A MUM is warning women about the danger of blood clots after she nearly lost her life to one shortly after giving birth.
Today is World Thrombosis Day and Fern Guillen, from Fareham, wants to ensure expectant mums and women on the contraceptive pill know about blood clots and their symptoms.
The 32-year-old was hospitalised last November after a clot formed that went from her knee to her stomach. She is still having to take medication because of the seriousness of her condition.
Fern said: ‘My pregnancy with Alex was fine but when I went to give birth he was a little small and had breached.
‘I had to have a C-section and was told of the risks associated with one but I don’t remember hearing too much about blood clots.
‘I was given seven days of blood thinning medication but a few weeks after giving birth I felt breathless and my leg swelled up.’
I want people to be aware of the symptoms and the dangers because it can be life-threatening.Fern Guillen
Fern’s husband Sam rushed her to the A&E department at Queen Alexandra Hospital in Cosham after her swollen leg turned purple and she was struggling to breathe.
After a series of scans, Fern was told she had a blood clot.
She added: ‘The specialist told me it was one of the biggest they’d ever seen.
‘It went from my knee to my stomach and I also had multiple clots in my lungs.
‘I could have lost my life if I hadn’t gone to hospital when I did. That was such a scary thought.’

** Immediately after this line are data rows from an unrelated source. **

(** * Hello Naz page controller

    A shallow embedding of [src/script.js], the single source file of the
    Hello Naz front end, and the properties its specification states about it.

    The script is an event-driven controller: module-level variables
    ([currentThemeIndex], [isAnimating], [elements]) are mutated by callbacks
    that the browser invokes (event listeners, timers, animation frames) and
    by the three operations of the public handle [window.HelloNazApp].  The
    embedding threads one [State] through every function; a callback handed to
    [setTimeout], [setInterval] or [requestAnimationFrame] is represented by a
    constructor of [Task] that holds what the closure captured, and the
    pending callbacks live in a timer table.  A function that can raise
    returns an [Outcome] that keeps the state reached when the error was
    thrown, because JavaScript does not roll mutations back.

    Numbers that are only counted (indices, delays in milliseconds) are [Z] or
    [nat]; numbers the script computes on as IEEE-754 doubles (coordinates,
    sizes, random draws) are [spec_float] at binary64 precision. *)

From Stdlib Require Import ZArith String Ascii List Bool Lia.
From Stdlib Require Import Floats.SpecFloat.
From stdpp Require Import base gmap strings list.
Import ListNotations.

Local Open Scope string_scope.
Local Open Scope Z_scope.
Local Open Scope list_scope.

(** ** JavaScript numbers *)

Module Num.

(** A JavaScript Number is a binary64 float. *)
Definition num : Type := spec_float.

Definition prec : Z := 53.
Definition emax : Z := 1024.

Definition NaN : num := S754_nan.
Definition of_Z (z : Z) : num := binary_normalize prec emax z 0 false.

Definition add : num -> num -> num := SFadd prec emax.
Definition sub : num -> num -> num := SFsub prec emax.
Definition mul : num -> num -> num := SFmul prec emax.
Definition div : num -> num -> num := SFdiv prec emax.

(** The literal [0.5]. *)
Definition half : num := div (of_Z 1) (of_Z 2).

(** [Math.max(a, b)]: NaN if either argument is NaN, otherwise the larger
    one, [+0] counting as larger than [-0]. *)
Definition max (a b : num) : num :=
  match SFcompare a b with
  | None => NaN
  | Some Lt => b
  | Some Gt => a
  | Some Eq =>
      match a, b with
      | S754_zero true, S754_zero false => b
      | _, _ => a
      end
  end.

(** [Number.isFinite(x)]: neither NaN nor an infinity. *)
Definition is_finite (x : num) : bool :=
  match x with
  | S754_zero _ | S754_finite _ _ _ => true
  | S754_infinity _ | S754_nan => false
  end.

(** [x < 0]; [-0] is not below zero. *)
Definition is_negative (x : num) : bool :=
  match x with
  | S754_finite true _ _ | S754_infinity true => true
  | _ => false
  end.

(** [0 <= x && x < 1], the range of [Math.random()]. *)
Definition in_unit (x : num) : bool :=
  match SFcompare (of_Z 0) x, SFcompare x (of_Z 1) with
  | Some (Lt | Eq), Some Lt => true
  | _, _ => false
  end.

(** A value read from a property that may be absent. *)
Inductive value : Type :=
| Undefined
| Number (x : num).

(** [ToNumber]: [undefined] converts to NaN. *)
Definition to_number (v : value) : num :=
  match v with
  | Undefined => NaN
  | Number x => x
  end.

End Num.

(** ** The host's timer table

    [setTimeout], [setInterval] and [requestAnimationFrame] put a callback in
    the table; the table is generic in the representation [T] of callbacks. *)

Module Timers.

Inductive Kind : Type := Timeout | Interval | Frame.

#[global] Instance Kind_eq_dec : EqDecision Kind.
Proof. solve_decision. Defined.

Section WithTask.
Context {T : Type}.

Record Timer : Type := mkTimer {
  tid : nat;        (* the handle returned to the script *)
  tkind : Kind;
  tdue : Z;         (* earliest time, in ms, at which the callback may run *)
  tperiod : Z;      (* the delay argument *)
  ttask : T
}.

Record t : Type := mk {
  now : Z;
  next_id : nat;
  pending : list Timer
}.

Definition empty : t := mk 0 1%nat [].

Definition set_now (time : Z) (tm : t) : t :=
  mk (Z.max (now tm) time) (next_id tm) (pending tm).

Definition set_pending (l : list Timer) (tm : t) : t :=
  mk (now tm) (next_id tm) l.

Definition schedule (k : Kind) (task : T) (delay : Z) (tm : t) : nat * t :=
  (next_id tm,
   mk (now tm) (S (next_id tm))
      (pending tm ++ [mkTimer (next_id tm) k (now tm + delay) delay task])).

Definition setTimeout : T -> Z -> t -> nat * t := schedule Timeout.
Definition setInterval : T -> Z -> t -> nat * t := schedule Interval.
Definition requestAnimationFrame (task : T) : t -> nat * t :=
  schedule Frame task 0.

(** Timeouts and intervals share one pool of handles; animation frames
    have their own, so a frame is never cancelled by [clearTimeout]. *)
Definition cancelled_by (id : nat) (x : Timer) : bool :=
  Nat.eqb (tid x) id && negb (bool_decide (tkind x = Frame)).

(** [clearTimeout(id)] and [clearInterval(id)]; an [undefined] handle, or
    one that is not pending, cancels nothing. *)
Definition clearTimeout (id : option nat) (tm : t) : t :=
  match id with
  | None => tm
  | Some i => set_pending (List.filter (fun x => negb (cancelled_by i x)) (pending tm)) tm
  end.

Definition clearInterval : option nat -> t -> t := clearTimeout.

Definition find (id : nat) (tm : t) : option Timer :=
  List.find (fun x => Nat.eqb (tid x) id) (pending tm).

Definition remove (id : nat) (tm : t) : t :=
  set_pending (List.filter (fun x => negb (Nat.eqb (tid x) id)) (pending tm)) tm.

(** What the host does with an entry when its callback is about to run:
    a timeout or a frame leaves the table, an interval is armed again. *)
Definition rearm (x : Timer) (tm : t) : t :=
  match tkind x with
  | Interval =>
      set_pending
        (List.map (fun y => if Nat.eqb (tid y) (tid x)
                            then mkTimer (tid y) (tkind y) (tdue y + tperiod y) (tperiod y) (ttask y)
                            else y)
                  (pending tm)) tm
  | _ => remove (tid x) tm
  end.

(** Replaces the callback of entry [id] (a closure whose captured
    variables changed). *)
Definition set_task (id : nat) (task : T) (tm : t) : t :=
  set_pending
    (List.map (fun y => if Nat.eqb (tid y) id
                        then mkTimer (tid y) (tkind y) (tdue y) (tperiod y) task
                        else y)
              (pending tm)) tm.

(** The entry that runs next: the earliest due time, the oldest entry
    first among equal due times. *)
Fixpoint earliest (l : list Timer) : option Timer :=
  match l with
  | [] => None
  | x :: r =>
      match earliest r with
      | Some y => if tdue y <? tdue x then Some y else Some x
      | None => Some x
      end
  end.

Definition next_due (time : Z) (tm : t) : option Timer :=
  match earliest (pending tm) with
  | Some x => if tdue x <=? time then Some x else None
  | None => None
  end.

End WithTask.

Arguments Timer : clear implicits.
Arguments t : clear implicits.

End Timers.

(** ** [debounce(func, wait)]

    The closure returned by [debounce] owns one variable, [timeout].  Both of
    its functions are given here over that variable and the timer table;
    [mk_later args] is the callback [later] that captured [args]. *)

Module Debounce.

Section Generic.
Context {A T : Type}.
Variable mk_later : A -> T.
Variable wait : Z.

(** [executedFunction(...args)]:
    [clearTimeout(timeout); timeout = setTimeout(later, wait)]. *)
Definition executedFunction (args : A) (timeout : option nat) (tm : Timers.t T)
  : option nat * Timers.t T :=
  let tm1 := Timers.clearTimeout timeout tm in
  let '(id, tm2) := Timers.setTimeout (mk_later args) wait tm1 in
  (Some id, tm2).

(** The first statement of [later]: [clearTimeout(timeout)].  The second,
    [func(...args)], belongs to the host of the wrapped function. *)
Definition later_clear (timeout : option nat) (tm : Timers.t T) : Timers.t T :=
  Timers.clearTimeout timeout tm.
End Generic.

(** A host for one debounced function in isolation: the wrapped function
    [func] is observed through the log of the arguments it was invoked
    with. *)
Section Standalone.
Context {A : Type}.
Variable wait : Z.

Record Host : Type := mkHost {
  timeout : option nat;
  timers : Timers.t A;
  calls : list A
}.

Definition executed (args : A) (h : Host) : Host :=
  let '(id, tm) := executedFunction (fun a => a) wait args (timeout h) (timers h) in
  mkHost id tm (calls h).

(** [later]: [clearTimeout(timeout); func(...args)]. *)
Definition later (args : A) (h : Host) : Host :=
  mkHost (timeout h) (later_clear (timeout h) (timers h)) (calls h ++ [args]).

(** The event loop runs a due timeout: the entry leaves the table, the
    clock is at least its due time, the callback runs. *)
Definition fire (x : Timers.Timer A) (h : Host) : Host :=
  later (Timers.ttask x)
        (mkHost (timeout h)
                (Timers.set_now (Timers.tdue x) (Timers.rearm x (timers h)))
                (calls h)).

Fixpoint run_due (fuel : nat) (time : Z) (h : Host) : Host :=
  match fuel with
  | O => h
  | S fuel' =>
      match Timers.next_due time (timers h) with
      | Some x => run_due fuel' time (fire x h)
      | None => h
      end
  end.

Fern gave birth to Alex on World Thrombosis Day last year and a year on she is passionate about raising awareness.
‘Women are at risk of blood clots after pregnancy but also when they are on the contraceptive pill,’ she said.
‘I want people to be aware of the symptoms and the dangers because it can be life-threatening.’
Symptoms of deep vein thrombosis, a blood clot in the deep vein of the leg, includes pain or tenderness in the leg, swelling including in the ankle or foot, redness or noticeable discolouration and enlarged veins.
Symptoms of a pulmonary embolism, which is a clot in the lungs, include unexplained shortness of breath, rapid breathing, chest pain, coughing up blood, a rapid heart rate and light headedness or passing out.
Simon Freathy, venous thromboembolism specialist practitioner at Portsmouth Hospitals NHS Trust, said: ‘It’s so important to support World Thrombosis Day.
‘A huge number of people – one in four people worldwide – die from conditions caused by blood clots. That’s approximately one person every six seconds globally.
‘Thrombosis can be broadly divided into two main types, venous thromboembolism, which is a blood clot in a vein, also known as VTE, and clots in the arteries that can cause strokes and heart attacks.
‘VTE is a condition in which blood clots form, most often in the deep vein of the leg known as deep vein thrombosis.
‘The clot can travel and end up in the lungs. This is known as pulmonary embolism.
‘DVT and PE are serious, life-threatening conditions that require immediate medical attention. So know your risks, ask for a blood clot risk assessment if you come into hospital and be aware of the symptoms.’